[Collected data entries]

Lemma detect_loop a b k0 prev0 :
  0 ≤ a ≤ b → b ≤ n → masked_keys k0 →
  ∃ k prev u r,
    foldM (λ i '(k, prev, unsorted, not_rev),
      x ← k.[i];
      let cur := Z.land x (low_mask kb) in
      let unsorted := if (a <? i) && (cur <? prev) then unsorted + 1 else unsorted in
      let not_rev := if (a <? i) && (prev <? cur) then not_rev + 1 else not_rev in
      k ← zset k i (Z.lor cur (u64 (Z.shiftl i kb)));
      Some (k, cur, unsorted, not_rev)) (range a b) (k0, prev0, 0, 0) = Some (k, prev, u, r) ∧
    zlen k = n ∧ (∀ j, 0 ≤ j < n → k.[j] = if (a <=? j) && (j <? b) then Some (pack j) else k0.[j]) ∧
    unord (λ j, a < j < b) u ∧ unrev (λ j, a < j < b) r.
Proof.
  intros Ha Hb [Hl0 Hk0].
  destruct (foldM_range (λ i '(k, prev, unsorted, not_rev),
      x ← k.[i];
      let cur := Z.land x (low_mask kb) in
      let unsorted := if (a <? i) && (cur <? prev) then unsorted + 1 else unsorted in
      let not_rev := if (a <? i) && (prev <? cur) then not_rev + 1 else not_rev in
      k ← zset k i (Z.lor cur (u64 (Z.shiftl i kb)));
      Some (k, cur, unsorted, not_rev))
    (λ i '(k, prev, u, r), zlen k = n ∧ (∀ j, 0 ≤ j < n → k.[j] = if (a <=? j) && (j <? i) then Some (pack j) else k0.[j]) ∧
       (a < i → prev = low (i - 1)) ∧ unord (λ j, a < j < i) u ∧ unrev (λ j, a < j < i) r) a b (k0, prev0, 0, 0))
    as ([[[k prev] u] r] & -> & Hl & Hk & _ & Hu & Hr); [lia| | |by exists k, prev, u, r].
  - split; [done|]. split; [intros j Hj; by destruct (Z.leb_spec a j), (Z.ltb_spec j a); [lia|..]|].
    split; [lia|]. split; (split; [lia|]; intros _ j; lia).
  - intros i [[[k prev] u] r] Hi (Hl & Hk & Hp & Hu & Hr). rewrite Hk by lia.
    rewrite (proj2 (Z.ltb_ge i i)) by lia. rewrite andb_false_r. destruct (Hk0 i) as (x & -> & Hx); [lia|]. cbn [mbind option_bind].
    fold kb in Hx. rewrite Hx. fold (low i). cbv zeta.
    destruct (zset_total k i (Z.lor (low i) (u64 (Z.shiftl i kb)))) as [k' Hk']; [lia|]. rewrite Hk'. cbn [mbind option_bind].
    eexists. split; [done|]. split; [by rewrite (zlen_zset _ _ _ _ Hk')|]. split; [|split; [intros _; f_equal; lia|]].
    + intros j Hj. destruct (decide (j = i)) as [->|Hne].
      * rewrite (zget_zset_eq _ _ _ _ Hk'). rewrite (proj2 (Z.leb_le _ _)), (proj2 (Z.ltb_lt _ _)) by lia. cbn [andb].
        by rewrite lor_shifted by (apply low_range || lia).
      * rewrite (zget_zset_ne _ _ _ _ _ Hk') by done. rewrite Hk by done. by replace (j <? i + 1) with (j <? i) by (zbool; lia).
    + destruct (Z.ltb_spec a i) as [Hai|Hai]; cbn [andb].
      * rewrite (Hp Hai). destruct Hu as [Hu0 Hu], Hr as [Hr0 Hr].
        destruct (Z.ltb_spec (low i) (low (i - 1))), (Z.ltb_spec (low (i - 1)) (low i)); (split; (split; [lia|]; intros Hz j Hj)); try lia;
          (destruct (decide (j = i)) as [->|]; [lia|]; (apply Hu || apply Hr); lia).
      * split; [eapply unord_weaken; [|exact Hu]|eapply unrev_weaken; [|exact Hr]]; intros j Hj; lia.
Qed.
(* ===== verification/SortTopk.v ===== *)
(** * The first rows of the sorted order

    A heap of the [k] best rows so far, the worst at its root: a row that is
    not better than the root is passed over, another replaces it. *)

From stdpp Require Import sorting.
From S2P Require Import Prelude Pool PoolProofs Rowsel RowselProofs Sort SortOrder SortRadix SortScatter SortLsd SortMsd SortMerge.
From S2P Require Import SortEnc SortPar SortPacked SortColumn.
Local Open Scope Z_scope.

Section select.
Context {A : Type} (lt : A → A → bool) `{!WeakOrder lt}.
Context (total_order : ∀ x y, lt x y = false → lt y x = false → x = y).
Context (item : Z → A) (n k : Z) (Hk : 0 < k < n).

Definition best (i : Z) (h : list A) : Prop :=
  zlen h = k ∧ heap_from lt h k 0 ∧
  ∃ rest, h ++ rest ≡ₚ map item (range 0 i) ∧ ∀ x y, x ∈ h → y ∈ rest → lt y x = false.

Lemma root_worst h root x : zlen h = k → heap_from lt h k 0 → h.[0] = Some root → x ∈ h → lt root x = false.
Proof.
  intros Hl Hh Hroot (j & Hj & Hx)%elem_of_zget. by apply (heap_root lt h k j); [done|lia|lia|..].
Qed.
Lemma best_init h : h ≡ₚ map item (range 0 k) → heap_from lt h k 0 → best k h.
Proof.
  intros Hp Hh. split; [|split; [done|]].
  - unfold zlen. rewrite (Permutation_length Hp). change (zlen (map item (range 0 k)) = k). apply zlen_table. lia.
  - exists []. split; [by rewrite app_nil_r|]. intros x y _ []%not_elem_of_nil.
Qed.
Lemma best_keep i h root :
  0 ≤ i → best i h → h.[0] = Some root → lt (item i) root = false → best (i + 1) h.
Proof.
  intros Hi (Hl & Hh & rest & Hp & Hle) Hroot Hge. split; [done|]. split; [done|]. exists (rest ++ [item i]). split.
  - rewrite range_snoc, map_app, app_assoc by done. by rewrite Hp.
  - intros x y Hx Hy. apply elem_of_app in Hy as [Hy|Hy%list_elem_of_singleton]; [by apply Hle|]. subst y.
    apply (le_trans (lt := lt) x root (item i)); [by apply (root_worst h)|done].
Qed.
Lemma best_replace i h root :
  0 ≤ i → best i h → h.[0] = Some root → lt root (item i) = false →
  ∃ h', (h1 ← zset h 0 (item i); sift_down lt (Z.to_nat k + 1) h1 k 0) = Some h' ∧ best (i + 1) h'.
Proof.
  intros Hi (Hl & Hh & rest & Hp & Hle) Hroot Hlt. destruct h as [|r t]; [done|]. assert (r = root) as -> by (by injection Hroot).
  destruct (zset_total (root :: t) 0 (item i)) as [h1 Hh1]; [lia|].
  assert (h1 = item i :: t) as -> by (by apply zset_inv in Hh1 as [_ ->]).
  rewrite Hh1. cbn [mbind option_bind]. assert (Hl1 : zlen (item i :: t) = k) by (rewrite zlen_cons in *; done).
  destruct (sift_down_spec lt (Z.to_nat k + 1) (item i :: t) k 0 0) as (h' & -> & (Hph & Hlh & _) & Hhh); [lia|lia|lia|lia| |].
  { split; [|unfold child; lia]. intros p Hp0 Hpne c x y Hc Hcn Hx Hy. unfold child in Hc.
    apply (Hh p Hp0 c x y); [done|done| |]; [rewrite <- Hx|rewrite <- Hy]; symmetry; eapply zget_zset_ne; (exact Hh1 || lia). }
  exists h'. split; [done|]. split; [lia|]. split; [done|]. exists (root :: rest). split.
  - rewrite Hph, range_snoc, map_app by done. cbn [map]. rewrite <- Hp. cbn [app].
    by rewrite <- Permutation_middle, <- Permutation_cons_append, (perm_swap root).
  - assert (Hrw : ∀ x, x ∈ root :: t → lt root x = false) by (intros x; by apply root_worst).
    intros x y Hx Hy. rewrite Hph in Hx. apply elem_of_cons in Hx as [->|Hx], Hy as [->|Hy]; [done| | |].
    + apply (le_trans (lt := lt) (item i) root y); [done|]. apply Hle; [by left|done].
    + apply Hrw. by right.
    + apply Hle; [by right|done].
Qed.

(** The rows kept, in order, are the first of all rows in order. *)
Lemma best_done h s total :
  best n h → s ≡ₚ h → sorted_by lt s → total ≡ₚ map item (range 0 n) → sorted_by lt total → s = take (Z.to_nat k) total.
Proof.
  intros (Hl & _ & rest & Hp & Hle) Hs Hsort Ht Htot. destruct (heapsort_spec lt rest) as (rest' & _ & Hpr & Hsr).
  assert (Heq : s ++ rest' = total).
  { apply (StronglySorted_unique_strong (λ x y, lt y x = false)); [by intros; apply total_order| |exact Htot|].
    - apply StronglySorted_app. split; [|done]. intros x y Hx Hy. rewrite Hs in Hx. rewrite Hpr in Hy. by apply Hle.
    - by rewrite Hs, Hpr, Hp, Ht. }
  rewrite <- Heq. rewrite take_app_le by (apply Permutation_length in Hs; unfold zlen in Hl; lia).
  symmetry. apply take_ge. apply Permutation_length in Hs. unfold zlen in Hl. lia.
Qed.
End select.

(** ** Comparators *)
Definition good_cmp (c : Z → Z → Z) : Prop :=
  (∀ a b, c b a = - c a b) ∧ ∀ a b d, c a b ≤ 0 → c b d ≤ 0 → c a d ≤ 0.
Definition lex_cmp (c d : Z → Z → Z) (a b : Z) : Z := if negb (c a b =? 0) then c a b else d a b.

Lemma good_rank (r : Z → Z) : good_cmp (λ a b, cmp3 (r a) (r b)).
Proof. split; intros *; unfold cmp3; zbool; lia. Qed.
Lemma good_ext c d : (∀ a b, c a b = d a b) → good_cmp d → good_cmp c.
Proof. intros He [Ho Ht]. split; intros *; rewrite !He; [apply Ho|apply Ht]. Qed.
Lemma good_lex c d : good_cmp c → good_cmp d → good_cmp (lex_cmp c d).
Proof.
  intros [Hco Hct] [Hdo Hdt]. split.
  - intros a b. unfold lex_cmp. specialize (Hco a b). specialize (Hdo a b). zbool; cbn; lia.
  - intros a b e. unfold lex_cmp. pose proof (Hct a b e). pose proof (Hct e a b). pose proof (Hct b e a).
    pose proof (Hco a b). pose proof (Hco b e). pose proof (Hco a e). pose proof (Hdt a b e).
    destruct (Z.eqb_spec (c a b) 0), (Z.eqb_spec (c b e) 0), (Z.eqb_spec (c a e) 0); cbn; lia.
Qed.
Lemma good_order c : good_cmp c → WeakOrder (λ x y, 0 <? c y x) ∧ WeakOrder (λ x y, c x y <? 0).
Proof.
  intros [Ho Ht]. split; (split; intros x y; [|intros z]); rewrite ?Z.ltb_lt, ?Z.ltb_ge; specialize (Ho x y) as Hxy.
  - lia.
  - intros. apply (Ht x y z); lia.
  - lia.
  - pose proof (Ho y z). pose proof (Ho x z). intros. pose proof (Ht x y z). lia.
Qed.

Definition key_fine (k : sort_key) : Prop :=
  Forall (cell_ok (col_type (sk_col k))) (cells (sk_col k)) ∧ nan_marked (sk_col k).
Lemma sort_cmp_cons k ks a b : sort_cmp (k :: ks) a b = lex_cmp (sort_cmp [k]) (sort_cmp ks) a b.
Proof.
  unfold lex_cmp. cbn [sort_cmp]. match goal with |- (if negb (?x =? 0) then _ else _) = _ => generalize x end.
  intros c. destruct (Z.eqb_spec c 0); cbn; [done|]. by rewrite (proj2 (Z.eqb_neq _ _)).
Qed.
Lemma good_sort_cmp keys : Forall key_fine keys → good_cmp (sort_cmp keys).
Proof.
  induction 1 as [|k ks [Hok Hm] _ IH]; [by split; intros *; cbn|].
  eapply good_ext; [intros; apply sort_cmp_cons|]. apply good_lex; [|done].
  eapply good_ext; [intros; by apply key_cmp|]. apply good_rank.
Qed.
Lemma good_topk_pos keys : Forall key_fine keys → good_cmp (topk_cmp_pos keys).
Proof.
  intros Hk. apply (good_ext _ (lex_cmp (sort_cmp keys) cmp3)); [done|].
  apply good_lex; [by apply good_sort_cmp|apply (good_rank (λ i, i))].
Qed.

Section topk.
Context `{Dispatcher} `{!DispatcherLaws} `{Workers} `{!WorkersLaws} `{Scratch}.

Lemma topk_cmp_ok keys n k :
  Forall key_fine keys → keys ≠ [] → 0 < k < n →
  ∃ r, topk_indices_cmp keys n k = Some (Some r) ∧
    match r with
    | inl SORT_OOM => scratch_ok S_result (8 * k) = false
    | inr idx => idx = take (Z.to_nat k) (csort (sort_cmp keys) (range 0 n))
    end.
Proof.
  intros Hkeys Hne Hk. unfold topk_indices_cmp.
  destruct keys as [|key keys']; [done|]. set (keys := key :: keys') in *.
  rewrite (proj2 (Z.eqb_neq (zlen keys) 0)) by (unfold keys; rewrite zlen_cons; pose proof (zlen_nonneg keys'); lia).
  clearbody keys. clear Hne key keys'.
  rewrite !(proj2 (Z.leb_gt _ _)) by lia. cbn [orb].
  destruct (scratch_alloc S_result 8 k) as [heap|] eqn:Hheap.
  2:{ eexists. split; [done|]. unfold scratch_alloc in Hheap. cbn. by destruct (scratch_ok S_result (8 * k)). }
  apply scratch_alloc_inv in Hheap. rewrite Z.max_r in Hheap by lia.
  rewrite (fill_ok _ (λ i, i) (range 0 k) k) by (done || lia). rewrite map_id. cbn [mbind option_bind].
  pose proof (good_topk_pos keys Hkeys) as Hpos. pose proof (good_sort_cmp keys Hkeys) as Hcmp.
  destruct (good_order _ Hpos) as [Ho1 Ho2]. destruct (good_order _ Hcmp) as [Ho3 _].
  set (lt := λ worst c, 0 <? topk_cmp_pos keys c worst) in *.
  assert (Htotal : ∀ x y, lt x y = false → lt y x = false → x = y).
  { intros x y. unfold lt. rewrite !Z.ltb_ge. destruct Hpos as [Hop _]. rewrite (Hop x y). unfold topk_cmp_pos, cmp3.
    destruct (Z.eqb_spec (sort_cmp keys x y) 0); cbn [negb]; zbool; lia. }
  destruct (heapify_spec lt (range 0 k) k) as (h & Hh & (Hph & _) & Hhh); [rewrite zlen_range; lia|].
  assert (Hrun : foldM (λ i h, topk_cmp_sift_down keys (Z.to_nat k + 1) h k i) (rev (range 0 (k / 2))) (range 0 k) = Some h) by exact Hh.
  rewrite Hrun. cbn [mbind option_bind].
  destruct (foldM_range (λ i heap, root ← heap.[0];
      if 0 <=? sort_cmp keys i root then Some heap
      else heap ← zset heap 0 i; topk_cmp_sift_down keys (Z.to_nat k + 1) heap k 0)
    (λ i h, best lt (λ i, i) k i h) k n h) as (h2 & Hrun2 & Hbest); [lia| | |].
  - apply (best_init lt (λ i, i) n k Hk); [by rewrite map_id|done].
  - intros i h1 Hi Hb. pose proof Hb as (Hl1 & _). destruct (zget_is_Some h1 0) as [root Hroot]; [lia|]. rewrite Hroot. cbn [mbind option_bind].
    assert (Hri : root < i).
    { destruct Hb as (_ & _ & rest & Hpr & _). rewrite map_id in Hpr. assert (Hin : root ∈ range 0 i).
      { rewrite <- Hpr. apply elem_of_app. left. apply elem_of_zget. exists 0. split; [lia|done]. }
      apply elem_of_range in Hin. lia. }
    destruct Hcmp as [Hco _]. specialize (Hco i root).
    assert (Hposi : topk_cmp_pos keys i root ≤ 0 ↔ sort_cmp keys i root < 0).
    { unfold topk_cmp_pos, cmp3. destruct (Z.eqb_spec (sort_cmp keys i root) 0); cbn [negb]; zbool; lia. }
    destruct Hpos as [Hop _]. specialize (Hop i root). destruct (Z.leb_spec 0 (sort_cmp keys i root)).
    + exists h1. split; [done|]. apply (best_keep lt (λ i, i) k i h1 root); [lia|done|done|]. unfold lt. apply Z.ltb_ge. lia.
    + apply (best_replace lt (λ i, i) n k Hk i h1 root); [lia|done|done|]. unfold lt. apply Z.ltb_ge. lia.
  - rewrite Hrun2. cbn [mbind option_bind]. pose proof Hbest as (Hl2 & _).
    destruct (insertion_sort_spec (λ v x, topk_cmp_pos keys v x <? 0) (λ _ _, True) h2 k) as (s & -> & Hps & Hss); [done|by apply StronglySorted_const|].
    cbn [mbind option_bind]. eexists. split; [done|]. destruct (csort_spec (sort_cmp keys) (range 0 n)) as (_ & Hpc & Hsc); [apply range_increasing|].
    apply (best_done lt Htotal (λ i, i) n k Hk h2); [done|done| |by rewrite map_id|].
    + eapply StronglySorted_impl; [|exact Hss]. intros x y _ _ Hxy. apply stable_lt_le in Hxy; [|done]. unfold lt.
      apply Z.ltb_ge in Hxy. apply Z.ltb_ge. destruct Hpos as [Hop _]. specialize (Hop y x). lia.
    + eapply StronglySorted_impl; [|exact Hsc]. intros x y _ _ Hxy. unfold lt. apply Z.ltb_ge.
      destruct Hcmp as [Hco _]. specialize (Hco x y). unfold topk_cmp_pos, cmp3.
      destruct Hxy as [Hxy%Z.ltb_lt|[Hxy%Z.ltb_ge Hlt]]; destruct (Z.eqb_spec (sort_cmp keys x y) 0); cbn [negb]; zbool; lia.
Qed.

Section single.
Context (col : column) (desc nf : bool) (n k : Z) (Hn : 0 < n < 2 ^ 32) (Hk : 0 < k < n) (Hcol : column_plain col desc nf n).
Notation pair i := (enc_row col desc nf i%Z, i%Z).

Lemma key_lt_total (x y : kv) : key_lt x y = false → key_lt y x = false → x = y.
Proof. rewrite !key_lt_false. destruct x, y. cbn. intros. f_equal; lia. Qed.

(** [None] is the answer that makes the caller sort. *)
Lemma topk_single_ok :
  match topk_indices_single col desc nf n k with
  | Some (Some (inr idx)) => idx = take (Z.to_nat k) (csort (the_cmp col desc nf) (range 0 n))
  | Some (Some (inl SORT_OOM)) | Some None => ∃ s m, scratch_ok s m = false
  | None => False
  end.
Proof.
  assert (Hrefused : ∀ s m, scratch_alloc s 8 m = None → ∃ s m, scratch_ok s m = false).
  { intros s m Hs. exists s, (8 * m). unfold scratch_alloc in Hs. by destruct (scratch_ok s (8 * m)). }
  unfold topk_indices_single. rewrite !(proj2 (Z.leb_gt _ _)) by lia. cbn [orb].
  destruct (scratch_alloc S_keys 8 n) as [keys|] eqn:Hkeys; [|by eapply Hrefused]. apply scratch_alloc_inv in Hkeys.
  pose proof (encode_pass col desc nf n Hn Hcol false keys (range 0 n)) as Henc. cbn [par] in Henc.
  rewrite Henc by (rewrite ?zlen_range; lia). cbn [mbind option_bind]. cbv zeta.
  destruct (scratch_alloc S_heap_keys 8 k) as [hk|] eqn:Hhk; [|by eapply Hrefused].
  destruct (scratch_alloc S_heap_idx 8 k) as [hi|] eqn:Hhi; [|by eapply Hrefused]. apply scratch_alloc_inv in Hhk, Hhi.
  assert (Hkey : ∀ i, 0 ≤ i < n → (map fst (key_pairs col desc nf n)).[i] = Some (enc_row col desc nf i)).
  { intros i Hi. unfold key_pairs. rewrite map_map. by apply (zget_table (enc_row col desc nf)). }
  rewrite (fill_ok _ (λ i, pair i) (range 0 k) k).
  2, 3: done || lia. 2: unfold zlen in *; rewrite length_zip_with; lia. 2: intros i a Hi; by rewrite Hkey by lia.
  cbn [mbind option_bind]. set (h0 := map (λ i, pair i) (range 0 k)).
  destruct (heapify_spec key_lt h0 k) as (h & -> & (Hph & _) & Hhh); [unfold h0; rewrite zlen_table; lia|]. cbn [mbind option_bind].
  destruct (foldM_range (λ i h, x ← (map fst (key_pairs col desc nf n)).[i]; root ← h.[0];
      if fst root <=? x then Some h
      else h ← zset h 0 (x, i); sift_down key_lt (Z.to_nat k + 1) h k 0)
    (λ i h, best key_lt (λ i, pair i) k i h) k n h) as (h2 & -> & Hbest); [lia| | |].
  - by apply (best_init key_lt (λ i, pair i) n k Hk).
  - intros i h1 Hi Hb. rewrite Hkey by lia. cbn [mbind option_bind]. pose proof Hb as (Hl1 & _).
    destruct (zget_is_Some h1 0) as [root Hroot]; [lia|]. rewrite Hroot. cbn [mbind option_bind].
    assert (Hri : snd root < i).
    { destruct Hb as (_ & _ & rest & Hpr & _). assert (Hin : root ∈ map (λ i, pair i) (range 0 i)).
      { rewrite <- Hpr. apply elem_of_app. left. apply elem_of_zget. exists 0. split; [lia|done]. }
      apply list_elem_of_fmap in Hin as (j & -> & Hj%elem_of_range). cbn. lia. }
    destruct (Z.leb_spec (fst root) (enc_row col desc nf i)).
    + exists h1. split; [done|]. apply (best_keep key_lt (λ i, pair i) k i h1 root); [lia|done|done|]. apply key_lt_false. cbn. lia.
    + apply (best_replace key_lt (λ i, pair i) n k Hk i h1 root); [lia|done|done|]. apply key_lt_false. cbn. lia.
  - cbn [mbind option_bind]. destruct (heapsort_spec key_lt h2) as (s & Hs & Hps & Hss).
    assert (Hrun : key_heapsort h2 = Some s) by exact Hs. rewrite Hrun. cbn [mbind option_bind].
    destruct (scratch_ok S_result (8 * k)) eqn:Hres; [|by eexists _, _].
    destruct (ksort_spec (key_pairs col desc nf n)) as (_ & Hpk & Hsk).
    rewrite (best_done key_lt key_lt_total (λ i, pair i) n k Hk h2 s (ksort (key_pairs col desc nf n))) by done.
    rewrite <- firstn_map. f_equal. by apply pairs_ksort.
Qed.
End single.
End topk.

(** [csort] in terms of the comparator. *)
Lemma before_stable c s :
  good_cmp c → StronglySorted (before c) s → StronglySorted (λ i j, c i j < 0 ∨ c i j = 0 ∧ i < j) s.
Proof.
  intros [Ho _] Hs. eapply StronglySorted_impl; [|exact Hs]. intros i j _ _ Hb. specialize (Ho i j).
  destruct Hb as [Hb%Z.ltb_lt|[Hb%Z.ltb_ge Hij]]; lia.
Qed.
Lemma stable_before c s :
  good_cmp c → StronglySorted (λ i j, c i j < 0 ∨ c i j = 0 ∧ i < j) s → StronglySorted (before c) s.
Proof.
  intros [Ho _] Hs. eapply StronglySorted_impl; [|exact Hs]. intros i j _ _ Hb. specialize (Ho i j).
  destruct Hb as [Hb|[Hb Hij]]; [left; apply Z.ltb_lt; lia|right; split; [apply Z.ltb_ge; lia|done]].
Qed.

» **How to complete this task**
The reply should consist solely of the lines above from the one that has "nf) (range 0 n))" through the one that has "unfold topk_indices_single. rewrite", reproduced exactly.

» **Answer**
  | Some (Some (inr idx)) => idx = take (Z.to_nat k) (csort (the_cmp col desc nf) (range 0 n))
  | Some (Some (inl SORT_OOM)) | Some None => ∃ s m, scratch_ok s m = false
  | None => False
  end.
Proof.
  assert (Hrefused : ∀ s m, scratch_alloc s 8 m = None → ∃ s m, scratch_ok s m = false).
  { intros s m Hs. exists s, (8 * m). unfold scratch_alloc in Hs. by destruct (scratch_ok s (8 * m)). }
  unfold topk_indices_single. rewrite !(proj2 (Z.leb_gt _ _)) by lia. cbn [orb].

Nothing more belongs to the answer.